Colter's La Posada gardens to be built
Affeldt and transportation grant to split $1 million construction of La Posada gardens

Mary Colter's vision for the La Posada came to a train-screeching halt only a few months before the hotel opened in 1930. The stock market crashed and it brought-down with it any realistic attempt for Colter's fantasy to come to fruition at the La Posada.

Before that time, Colter had been designing the hotel on a romantic notion that it should look like it was built in 1869 by a Spanish ranching baron. Part of this culture would include elaborate gardens, fountains and adobe walls.

Only one original plan exists today for Colter's idea for landscaping at the La Posada. Today on display in the hotel lobby, is the only known draft of Colter's plan for what was to become the gardens for her favorite architectural project.

"Colter's only landscape attempt was at the La Posada," said Allan Affeldt, the hotel's operator and mayor of Winslow.

Affeldt said that Colter modeled the gardens from the archetype of a classical Mediterranean estate ­ which may include many terraced stone walkways, walls and bridges that have fountains and pools of water to nourish an abundance of plants to grow throughout the design.

When Fred Harvey closed the doors to Winslow's hacienda in 1957, the plans fell into obscurity; gathering dust until they were again discovered after the hotel's resurrection in 1997. Since then, it was always the intention for the gardens to be restored and in 2001 La Posada was awarded a $.5 million TEA21 grant.

Colter, no longer around to finish this project, has been found a kindred woman architect who can honor and elaborate from the vague landscaping plans that were left behind by the Great Depression. Landscape Architect Christine Ten Eyck, based in Phoenix, is picking up the project and has already designed the plans for $50,000, which are currently available for the public to view at La Posada Hotel.

"I am inspired by this woman Mary Colter who became this great and well-respected architect who lived in a time and culture when it was not common for women to get involved in such things," Ten Eyck said.

Affeldt said, Ten Eyck is the foremost landscape artist of the Southwest and was one of the first landscapers that began the movement to promote things like the reintroduction of native plants to urban development. This method of landscaping with native plants that is used in arid climates to conserve water. The average green lawn is not desired to this system; instead, the plants you may see growing naturally in the surrounding environment replace water-intensive lawns.

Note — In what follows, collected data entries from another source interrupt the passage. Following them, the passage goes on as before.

(** * The Athena query client of insights_mcp (src/insights_mcp/athena.py)

    A shallow embedding of [AthenaClient] and the properties its
    specification states about it.

    - Python [str] values are Rocq strings; a character is a code point in
      0..255, classified the way CPython classifies it ([str.isspace],
      [str.isalnum], case-insensitive matching of ASCII letters).
    - Python [int] values are [Z]; clock readings and durations are [Z]
      counts of a fixed tick (the source holds them in floats; only their
      order and differences matter to the control flow).
    - A [dict[str, Any]] row is an association list kept in insertion
      order, updated the way Python updates a dict.
    - The remote service and the clock are a script: for each operation the
      list of replies it will give, consumed in call order, next to a log of
      the calls issued.  Quantifying over scripts quantifies over every
      behaviour the collaborators can show to this sequential client. *)

From Stdlib Require Import ZArith String Ascii List DecimalString Lia Bool.
Import ListNotations.

Local Open Scope string_scope.
Local Open Scope list_scope.
Local Open Scope Z_scope.

(** ** Python string operations *)

Module PyStr.

Definition code (c : ascii) : N := N_of_ascii c.

Definition in_range (lo hi : N) (c : ascii) : bool :=
  ((lo <=? code c) && (code c <=? hi))%N.

Definition is_code (n : N) (c : ascii) : bool := (code c =? n)%N.

(** [Py_UNICODE_ISSPACE]: what [str.strip()] removes and [\s] matches. *)
Definition isspace (c : ascii) : bool :=
  in_range 9 13 c || in_range 28 32 c || is_code 133 c || is_code 160 c.

(** [Py_UNICODE_ISALNUM] on code points below 256. *)
Definition isalnum (c : ascii) : bool :=
  in_range 48 57 c || in_range 65 90 c || in_range 97 122 c
  || is_code 170 c || in_range 178 179 c || is_code 181 c
  || in_range 185 186 c || in_range 188 190 c
  || in_range 192 214 c || in_range 216 246 c || in_range 248 255 c.

(** The class [\w] of a str pattern. *)
Definition isword (c : ascii) : bool := isalnum c || is_code 95 c.

Definition upper (c : ascii) : ascii :=
  if in_range 97 122 c then ascii_of_N (code c - 32) else c.

Definition tab : ascii := "009"%char.
Definition newline : ascii := "010"%char.
Definition nl : string := String newline EmptyString.

Fixpoint lstrip_by (p : ascii -> bool) (s : string) : string :=
  match s with
  | EmptyString => EmptyString
  | String c s' => if p c then lstrip_by p s' else s
  end.

Fixpoint rstrip_by (p : ascii -> bool) (s : string) : string :=
  match s with
  | EmptyString => EmptyString
  | String c s' =>
      match rstrip_by p s' with
      | EmptyString => if p c then EmptyString else String c EmptyString
      | r => String c r
      end
  end.

(** [s.strip()], [s.rstrip()] and [s.rstrip(chars)] for a one-character
    [chars]. *)
Definition strip (s : string) : string := rstrip_by isspace (lstrip_by isspace s).
Definition rstrip (s : string) : string := rstrip_by isspace s.
Definition rstrip_char (ch : ascii) (s : string) : string := rstrip_by (Ascii.eqb ch) s.

(** [ch in s] for a one-character [ch]. *)
Fixpoint contains (ch : ascii) (s : string) : bool :=
  match s with
  | EmptyString => false
  | String c s' => Ascii.eqb c ch || contains ch s'
  end.

(** [s.split(sep)] for a one-character separator. *)
Fixpoint split (sep : ascii) (s : string) : list string :=
  match s with
  | EmptyString => [EmptyString]
  | String c s' =>
      if Ascii.eqb c sep then EmptyString :: split sep s'
      else match split sep s' with
           | [] => [String c EmptyString]
           | part :: parts => String c part :: parts
           end
  end.

(** [sep.join(parts)]. *)
Definition join (sep : string) (parts : list string) : string :=
  String.concat sep parts.

(** [str(n)] and [f"{n}"] for an int. *)
Definition str_of_int (n : Z) : string := NilZero.string_of_int (Z.to_int n).

(** Truthiness of a str. *)
Definition truthy (s : string) : bool :=
  match s with EmptyString => false | _ => true end.
Lemma load_meta_map_round_trip_witness :
  exists st',
    _load_meta_map Demo.platform
      (Sample.with_meta_rows [(Demo.digest "building/ahu1/temp", "{}")]
         (Demo.started 200))
    = (Ret tt, st')
    /\ (forall id s,
          (id, s) ∈ [(Demo.digest "building/ahu1/temp", "{}")] ->
          exists m, loads Demo.platform s = Ret m
                    /\ _topic_meta (self st') !! id = Some m)
    /\ db (env st')
       = db (env (Sample.with_meta_rows
                    [(Demo.digest "building/ahu1/temp", "{}")]
                    (Demo.started 200)))
    /\ _topic_id_map (self st') = _topic_id_map (self (Demo.started 200))
    /\ _topic_name_map (self st') = _topic_name_map (self (Demo.started 200)).
Proof.
  apply (load_meta_map_round_trip Demo.platform
           (Sample.with_meta_rows [(Demo.digest "building/ahu1/temp", "{}")]
              (Demo.started 200)) 0%nat).
  - reflexivity.
  - reflexivity.
  - repeat constructor. by exists [].
  - apply NoDup_singleton.
Defined.

Lemma load_meta_map_stops_at_bad_row_witness :
  exists st',
    _load_meta_map Demo.platform
      (Sample.with_meta_rows
         [(Demo.digest "a", "{}"); (Demo.digest "b", "{type: float, }");
          (Demo.digest "c", "{}")]
         (Demo.started 200))
    = (Raise ValueError, st')
    /\ open_cursors (env st') = [O]
    /\ (forall k, k ∉ map fst [(Demo.digest "a", "{}")] ->
          _topic_meta (self st') !! k
          = _topic_meta (self (Demo.started 200)) !! k).
Proof.
  apply (load_meta_map_stops_at_bad_row Demo.platform
           (Sample.with_meta_rows
              [(Demo.digest "a", "{}"); (Demo.digest "b", "{type: float, }");
               (Demo.digest "c", "{}")]
              (Demo.started 200))
           0%nat [(Demo.digest "a", "{}")] (Demo.digest "b")
           "{type: float, }" [(Demo.digest "c", "{}")] ValueError).
  - reflexivity.
  - reflexivity.
  - reflexivity.
  - repeat constructor. by exists [].
  - reflexivity.
Defined.

(** ** What an acknowledgment stands for *)

Lemma bind_inv {A B} (m : M A) (k : A -> M B) st b st' :
  bind m k st = (Ret b, st') ->
  exists a st1, m st = (Ret a, st1) /\ k a st1 = (Ret b, st').
Proof.
  unfold bind. destruct (m st) as [[a|e] st1]; [|discriminate].
  intros H. by exists a, st1.
Qed.

Section Acknowledged.
Context (P : Platform).

Lemma stored_grows d d' x : data_grows d d' -> stored P d x -> stored P d' x.
Proof.
  intros Hg (rows & Hrows & Hkey). destruct (Hg _ _ Hrows) as [more Hmore].
  exists (rows ++ more)%list. split; [done|].
  by rewrite existsb_app, Hkey.
Qed.

Lemma execute_insert_data_returns c table id ts v v' st rs st' :
  cursor_execute P c (InsertData table id ts v v') st = (Ret rs, st') ->
  exists rows,
    tbl_data (db (env st)) !! table = Some rows
    /\ tbl_data (db (env st'))
       = <[table := insert_data_row id ts v rows]> (tbl_data (db (env st))).
Proof.
  unfold cursor_execute, bind, network.
  destruct (outages (env st)) as [|[|] o]; cbn [env db db_execute];
    try discriminate;
    destruct (tbl_data (db (env st)) !! table) as [rows|];
    try discriminate; intros [= _ <-]; by exists rows.
Qed.

Lemma publish_point_returns_stored c x st st' :
  publish_point P c x st = (Ret tt, st') -> stored P (db (env st')) x.
Proof.
  intros E. unfold publish_point in E.
  apply bind_inv in E as (v & s0 & _ & E). cbv beta in E.
  apply bind_inv in E as (h & s1 & _ & E). cbv beta in E.
  apply bind_inv in E as ([] & s2 & _ & E). cbv beta in E.
  apply bind_inv in E as ([] & s3 & Edata & E). cbv beta in E.
  unfold insert_data in Edata.
  apply bind_inv in Edata as (rs & s3' & Ex & Er).
  injection Er as <-.
  apply execute_insert_data_returns in Ex as (rows & Hrows & Hd).
  assert (stored P (db (env s3')) x) as Hs.
  { exists (insert_data_row (topic_id_of P (topic x))
              (format_timestamp P (timestamp x)) v rows).
    split; [rewrite Hd; apply lookup_insert_eq|].
    apply existsb_after_insert. }
  eapply stored_grows; [|exact Hs].
  match type of E with
  | ?m s3' = _ =>
      assert (moves (on_db data_grows) m) as Hm
  end.
  { split_moves (on_db_refl data_grows data_grows_refl)
                (on_db_trans data_grows data_grows_trans)
      ltac:(first [ apply (on_db_execute P data_grows data_grows_refl
                             (data_grows_execute P))
                  | apply (on_db_with_self data_grows data_grows_refl) ]). }
  specialize (Hm s3'). by rewrite E in Hm.
Qed.

Lemma loop_returns_stored c l st st' :
  for_each l (publish_point P c) st = (Ret tt, st') ->
  forall x, x ∈ l -> stored P (db (env st')) x.
Proof.
  revert st. induction l as [|y l IH]; intros st E x Hx.
  - by apply elem_of_nil in Hx.
  - cbn [for_each] in E. apply bind_inv in E as ([] & st1 & Ey & El).
    apply elem_of_cons in Hx as [->|Hx]; [|by eapply IH].
    eapply stored_grows; [|by eapply publish_point_returns_stored].
    pose proof (moves_for_each _ (on_db_refl data_grows data_grows_refl)
                  (on_db_trans data_grows data_grows_trans) l _
                  (on_db_publish_point P data_grows data_grows_refl
                     data_grows_trans (data_grows_execute P) c) st1) as Hm.
    by rewrite El in Hm.
Qed.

"Allen's goal for this property with the hotel, restaurant and now the gardens, is for it to be respite or an oasis in the high desert of the Four Corners region; a special destination where people can come-in from close and far to enjoy the beauty of the grounds," Ten Eyck said. "The main thrust of this first phase is to redo the entry in front of the La Posada. It was designed to face tracks for when people got off the train, but since that is not so much the case anymore, we will be redoing the front."

Colter definitely had plans to have some water in her designs, but the new plans made by Ten Eyck are more detailed and elaborate with fountains, irrigation canals, pools and waterfalls.

Imagine coming up a paved driveway to La Posada's front entrance where a stone and brick roundabout drop you off to ascend a stone walkway to the entrance. Before getting to the door, you would cross a small bridge; underneath would be a channel of water coming from a fountain; it passes under the bridge and cascades down a waterfall into a pool with plants growing all alongside.

"We tried to follow the intent of what Colter set-up here for the hotel. She created stories into her architectural projects like the Spanish hacienda of La Posada and the gardens were to be a part of that. There would have been a strong Moorish influence in this design and that is what we we're thinking of when designing the new gardens," Ten Eyck said. "The only thing that will be different is that we are going to use regionally appropriate sustainable landscaping."

Affeldt said the La Posada's current water bill is about $20,000 a year on and that making these gardens will only increase it, but he said he is not doing this for the money. The project is expected to cost $1 million; $.5 million coming from a grant and the other half coming from La Posada LLC.

"You would have a difficult time finding a typical hotel that would be willing to spend $1 million on a garden. Most would use that money to build more rooms to increase their profits, but that is not the case here," Affeldt said.

Affeldt contends that he is doing this for aesthetic reasons, and he has been involved with the landscape architects as much a possible.

"Judeen Terrey has been instrumental and tremendously valuable on this project as we have been working hand-in-hand on it for a while now; sitting down with Allan to work-out the details," Ten Eyck said.

Now the project will be moving forward towards construction. Affeldt said he is hoping to see construction begin this summer.

"I'll be advertising for a bid for contractors to come-in an do some work in about two weeks," Affeldt said.

He said he would like to hire as much local labor as he can so that money will better circulate into the local economy. He will be looking for stonemasons, bricklayers, plumbers, etc., but said that their skill must be proved if they are to be hired and that these jobs are also only temporary.